M. le ministre de l'instruction publique.--Quant à moi, je n'ai entendu dans le discours que vient de prononcer M. Mauguin rien qui montrât que la Pologne était, il y a deux ans et demi, dans un état infiniment meilleur que celui dans lequel elle se trouve aujourd'hui.

M. de Rémusat.--La preuve, c'est qu'elle s'est soulevée.

M. Mauguin.--Je demanderai la parole pour répondre.

M. le ministre de l'instruction publique.--Je suis obligé de faire remarquer à la Chambre que je ne parle en aucune façon des souffrances individuelles, que je ne parle que de l'état politique du pays, de sa constitution comme nation indépendante et forte. Je dis que cette indépendance, cette constitution forte, la Pologne ne l'avait pas avant la dernière insurrection, qu'il n'est pas vrai qu'elle l'ait perdue et que son état soit politiquement changé autant que l'honorable membre l'a donné à entendre.

Je ne voulais tirer de tout cela aucune autre conclusion, sinon que l'état matériel de l'Europe n'est pas changé contre nous, changé à notre désavantage depuis 1830, comme l'honorable membre vous le disait tout à l'heure. Il n'y a eu, je le répète, qu'un grand changement, la destruction du royaume des Pays-Bas, et ce changement est à notre profit.

Il y en a eu un second, si l'on veut, c'est la révolution qui s'est faite dans l'intérieur de la Suisse... Eh bien! ce changement, c'est encore à notre profit qu'il s'est fait; c'est encore par notre influence et par l'affaiblissement de la Sainte-Alliance, qu'on vous présente comme toujours en progrès et comme marchant toujours sur nous de l'est à l'ouest.

Ainsi, sous le point de vue matériel, il n'y a eu d'autre changement en Europe que la destruction des Pays-Bas et la révolution intérieure de la Suisse.

Sous le point de vue moral, il est impossible de méconnaître que, depuis 1830, l'influence de la France, l'influence des idées constitutionnelles en Europe a toujours été croissante.

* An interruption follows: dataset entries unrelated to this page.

(** a read of a memory cache gives what the contract holds or no entry:
    never a value that was replaced, deleted or has expired. *)
Theorem memory_gives_the_last_write_or_nothing {V M} `{RistrettoLaws M} (c : cache V) start h (m m' : M) t key :
  faithful c -> (forall t k, start <= t -> k <> "" -> held t m !! cache_key (KeyPrefix c) k = None) ->
  in_order start h -> foldM (memory_step c) m h = Ok m' -> last_time start h <= t -> key <> "" ->
  Memory.Get c t key true m' = Err CacheNotFound \/
  Memory.Get c t key true m' = answer m_alive t key (foldl (fun s tc => memory_spec (fst tc) (snd tc) s) ∅ h).
Proof.
  intros Hc Hm0 Hh Hrun Ht Hk.
  assert (memory_sim c start m ∅) as Hs by (intros t' Ht' k Hk' d Hd; by rewrite Hm0 in Hd).
  pose proof (memory_run_sim c Hc _ _ _ _ _ Hs Hh Hrun _ Ht key Hk) as Hsim.
  unfold Memory.Get. rewrite BuildCacheKey_ok by done. cbn. destruct (mGet t _ m') as [d|] eqn:Hg; [right|by left].
  apply held_get, Hsim in Hg. unfold answer, stands in *. destruct (_ !! key ≫= live m_alive t) as [[v|]|]; [|by rewrite Hg|done].
  by destruct Hg as [-> ->].
Qed.

(** ** Encodings *)

(** A compression after an encoding keeps values when both do. *)
Lemma compressed_round_trip {V} (json : Encoding V) compress uncompress v data :
  (forall v d, marshal json v = Some d -> unmarshal json d = Some v) ->
  (forall d z, compress d = Some z -> uncompress z = Some d) ->
  marshal (compressed json compress uncompress) v = Some data ->
  unmarshal (compressed json compress uncompress) data = Some v.
Proof.
  intros Hj Hz. cbn. intros (d & Hd & Hdata)%bind_Some. rewrite (Hz _ _ Hdata). cbn. by apply Hj.
Qed.

(** An encoding that keeps values and never gives the placeholder is faithful,
    for types without methods of their own. *)
Lemma faithful_encoding {V} prefix (e : Encoding V) b :
  (forall v d, marshal e v = Some d -> is_placeholder d = false /\ unmarshal e d = Some v) ->
  faithful (mkCache prefix (Some e) None b).
Proof.
  intros He v data. unfold Marshal, Unmarshal. cbn. destruct (marshal e v) as [d|] eqn:Hd; [|done].
  intros [= <-]. by destruct (He _ _ Hd) as [-> ->].
Qed.
(** What is logged of a queue and its exchange. *)
Definition logFields (queueName : string) (e : Exchange) : list (string * (string + table)) :=
  let key := [("routingKey", inl (routingKey e))] in
  let hdr := [("headersKeys", inr (headersKeys e))] in
  [("queue", inl queueName); ("exchange", inl (name e)); ("exchangeType", inl (eType e))] ++
  (if bool_decide (eType e ∈ [exchangeTypeDirect; exchangeTypeTopic]) then key
   else if bool_decide (eType e = exchangeTypeHeaders) then hdr
   else if bool_decide (eType e = exchangeTypeDelayedMessage) then
     ("delayedMessageType", inl (delayedMessageType e)) ::
     (if bool_decide (delayedMessageType e ∈ [exchangeTypeDirect; exchangeTypeTopic]) then key
      else if bool_decide (delayedMessageType e = exchangeTypeHeaders) then hdr else [])
   else []).

(** ** Producers *)

Record producerOptions : Type := mkPo {
  po_exchangeDeclare : exchangeDeclareOptions; po_queueDeclare : queueDeclareOptions; po_queueBind : queueBindOptions;
  po_deadLetter : deadLetterOptions; po_isPersistent : bool; po_mandatory : bool; po_isPublisherConfirm : bool }.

J'ose dire que c'est choquer le bon sens public, le bon sens européen que de dire que, depuis 1830, la Sainte-Alliance a gagné en force en Europe.

Il est incontestable que moralement elle a perdu, beaucoup perdu; que l'influence de la France, l'influence de nos idées, de nos institutions, a toujours été croissante, et que, bien que l'organisation matérielle de l'Europe ne soit pas changée, bien qu'elle soit restée à peu près la même, sauf les deux ou trois faits que je viens de rappeler à la Chambre, sous le point de vue moral l'état de l'Europe est complétement changé.